FIG. 8 shows a second embodiment of the present invention. This embodiment is the same as the first embodiment except for the following points. That is, as shown in FIG. 8, each step (40) of a stepladder is formed by a core material (401) having a substantially pentagonal cross section formed by a coextrusion method, and an upper surface and a front surface of the core material (401). It consists of a covering material (402) having a substantially inverted L-shaped cross section. The upper wall portion (401a) of the core member (401) has an overhanging portion (411) that projects rearward from the rear wall portion (401b). Further, the front wall portion (401c) of the core member (401) has a hanging portion (412) extending downward from a connection portion with the inclined wall portion (401d). The covering material (402) covers the upper wall portion (402a) covering the upper surface of the upper wall portion (401a) of the core material (401) and the outer surface of the front wall portion (401c) of the core material (401). Cover the front wall (402b), the overhanging part (411) of the upper wall (401a) of the core material (401), and the inner surface of the hanging part (412) of the front wall (401b). Folded wall portions (402c, 402d).

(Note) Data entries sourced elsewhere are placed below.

(* ===== verification/Pf.v ===== *)
(** * The PF platform layer of macOS ([src/transparent/platform_macos.c])

    Running [pfctl], the anchor and the main ruleset's hooks, the enable
    reference and its token file, the daemon's side of the watchdog, and the
    operations of [tp_platform.h] built from them. The system is an interface
    ([mac_system]): its state and what each call does to it. [mac_laws] says
    what [pfctl] documents about enable references; the theorem at the end is
    that the daemon holds at most one of them, gives it back, keeps the
    watchdog told of it, and leaves one behind only when [pfctl] fails to drop
    it. *)

From stdpp Require Import base list numbers strings option relations.
From Stdlib Require Import ZArith Lia.
From S2P Require Import Prelude Text Socket Discovery Nft Rules Platform Watchdog.

Definition PFCTL_OUT_MAX : Z := 16384.
Definition RULES_MAX : Z := 8192.

(** A program and its arguments. *)
Notation command := (list (list Z)).

(** The machine. A run of [pfctl] is given its arguments and what reached its
    standard input, and is [None] if it could not be started; else it is what
    the program printed and its exit status, [None] for a signal. The other
    calls are those on the token file, on [/etc/pf.conf], and on the watchdog
    process and its pipe ([ms_wd_write] is the result of [write]; [ms_wd_spawn]
    is [None] when the path or the pipe could not be had; a process whose name
    the system does not tell is [None]). *)
Class mac_system := {
  ms : Type;
  ms_writes : ms -> list tx_event;
  ms_pfctl : command -> list Z -> ms -> ms * option (list Z * option Z);
  ms_pf_conf : ms -> option (list Z);
  ms_token_file : ms -> option (list Z);
  ms_write_token : list Z -> ms -> ms;
  ms_unlink_token : ms -> ms;
  ms_wd_write : list Z -> ms -> ms * Z;
  ms_wd_close : ms -> ms;
  ms_wd_wait : ms -> ms * bool;
  ms_wd_kill : ms -> ms;
  ms_wd_spawn : ms -> ms * option bool;
  ms_wd_pid : ms -> Z;
  ms_processes : ms -> list (option (list Z));
  (** what the daemon cannot see: the anchor redirects *)
  ms_redirects : ms -> bool
}.

(** ** Texts *)

(** A line of [text] starts with [prefix]; [start]: we are at a line's start. *)
Fixpoint has_line_from (start : bool) (text prefix : list Z) : bool :=
  match text with
  | [] => false
  | c :: text' => (start && has_prefix prefix text) || has_line_from (c =? 10) text' prefix
  end.
Definition has_line (text prefix : list Z) : bool := has_line_from true text prefix.

Definition is_noise (line : list Z) : bool :=
  has_prefix (str "No ALTQ") line || has_prefix (str "ALTQ") line || has_prefix (str "pfctl:") line.
Fixpoint rule_lines_from (start : bool) (text : list Z) : Z :=
  match text with
  | [] => 0
  | c :: text' =>
      (if start && negb (c =? 10) && negb (is_noise text) then 1 else 0) + rule_lines_from (c =? 10) text'
  end.
Definition rule_lines (text : list Z) : Z := rule_lines_from true text.

(** What stands after the first [pat] in [s]. *)
Fixpoint after (pat s : list Z) : option (list Z) :=
  if has_prefix pat s then Some (drop (length pat) s) else
  match s with [] => None | _ :: s' => after pat s' end.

A plurality of non-slip ridges (413) extending in the longitudinal direction of the coating (402) are formed at predetermined intervals on the upper surface of the upper wall (402a) of the coating (402).

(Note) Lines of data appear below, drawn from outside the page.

(* ===== verification/Session.v ===== *)
(** * Outgoing connections and TLS sessions

    Connecting a socket ([src/transparent/net.c], the sockets of
    [src/dns/dns_doh.c], [src/upstream.c]), the TLS client
    ([src/tlsclient.c]) and its two users: the certificate verifier
    ([src/transparent/verify.c]) and the connections to DNS-over-HTTPS servers.
    OpenSSL is an interface ([openssl]): its engine works on two memory BIOs,
    which are byte queues here. What the system answers is given per call. *)

From stdpp Require Import base list numbers strings option relations.
From Stdlib Require Import ZArith Lia.
From S2P Require Import Prelude Packet Tls Strategy Discovery Socket Relay.

(** ** Connecting *)

(** [connect] on a non-blocking socket: done, [EINPROGRESS], the local port or
    4-tuple is in use, or another error. *)
Inductive connect_ret := CONN_OK | CONN_PENDING | CONN_BUSY | CONN_REFUSED.

(** [compat_wait]: a poll that is interrupted is repeated; past the list it
    fails. *)
Fixpoint compat_wait (polls : list (option Z)) : Z :=
  match polls with
  | [] => -1
  | None :: polls => compat_wait polls
  | Some rc :: _ => rc
  end.

(** What the system does for one try; [ct_now] is the clock before the wait. *)
Record conn_try := mk_ctry {
  ct_socket : bool;
  ct_prepare : bool;
  ct_connect : connect_ret;
  ct_now : Z;
  ct_polls : list (option Z);
  ct_so_error : Z
}.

[Brief description of the drawings]

FIG. 1 is a perspective view of a stepladder showing a first embodiment of the present invention.

FIG. 2 is an enlarged sectional perspective view showing a connection portion between a column of a stepladder and a step in the first embodiment.

FIG. 3 is a sectional view taken along line III-III in FIG. 2;

FIG. 4 is an enlarged side view showing a connecting portion between the legs of the stepladder according to the first embodiment.

FIG. 5 is a sectional view taken along line VV of FIG. 2;

FIG. 6A is an enlarged side view showing a lower end of an open leg of the stepladder according to the first embodiment, and FIG. 6B is an enlarged view of a lower end of the closed leg. It is a side view.

FIG. 7 is a sectional view taken along the line VII-VII of FIG. 6 (a).

FIG. 8 is a perspective sectional view of a step on a stepladder showing a second embodiment of the present invention.

[Explanation of symbols]

 (1)… Stepladder (scaffold) (3)… Post (4)… Step (41)… Core material (42)… Coating material (42a)… Upper wall (43)… Non-slip ridge (40)… Step (401)… Core material (402)… Coating material (402a)… Upper wall (413)… Protrusion for non-slip

Claims (2)

[Utility model registration claims] 1. A scaffold in which a plurality of steps are suspended between pairs of struts, each step comprising a light metal core material formed by a co-extrusion method, and at least an upper surface and a core surface of the core material. A scaffold characterized by comprising an electrically insulating resin covering material covering the front surface. 2. A plurality of non-slip ridges extending in the longitudinal direction of the covering material are formed at predetermined intervals on the upper surface of an upper wall portion covering the upper surface of the core material in the covering material. The scaffold according to claim 1.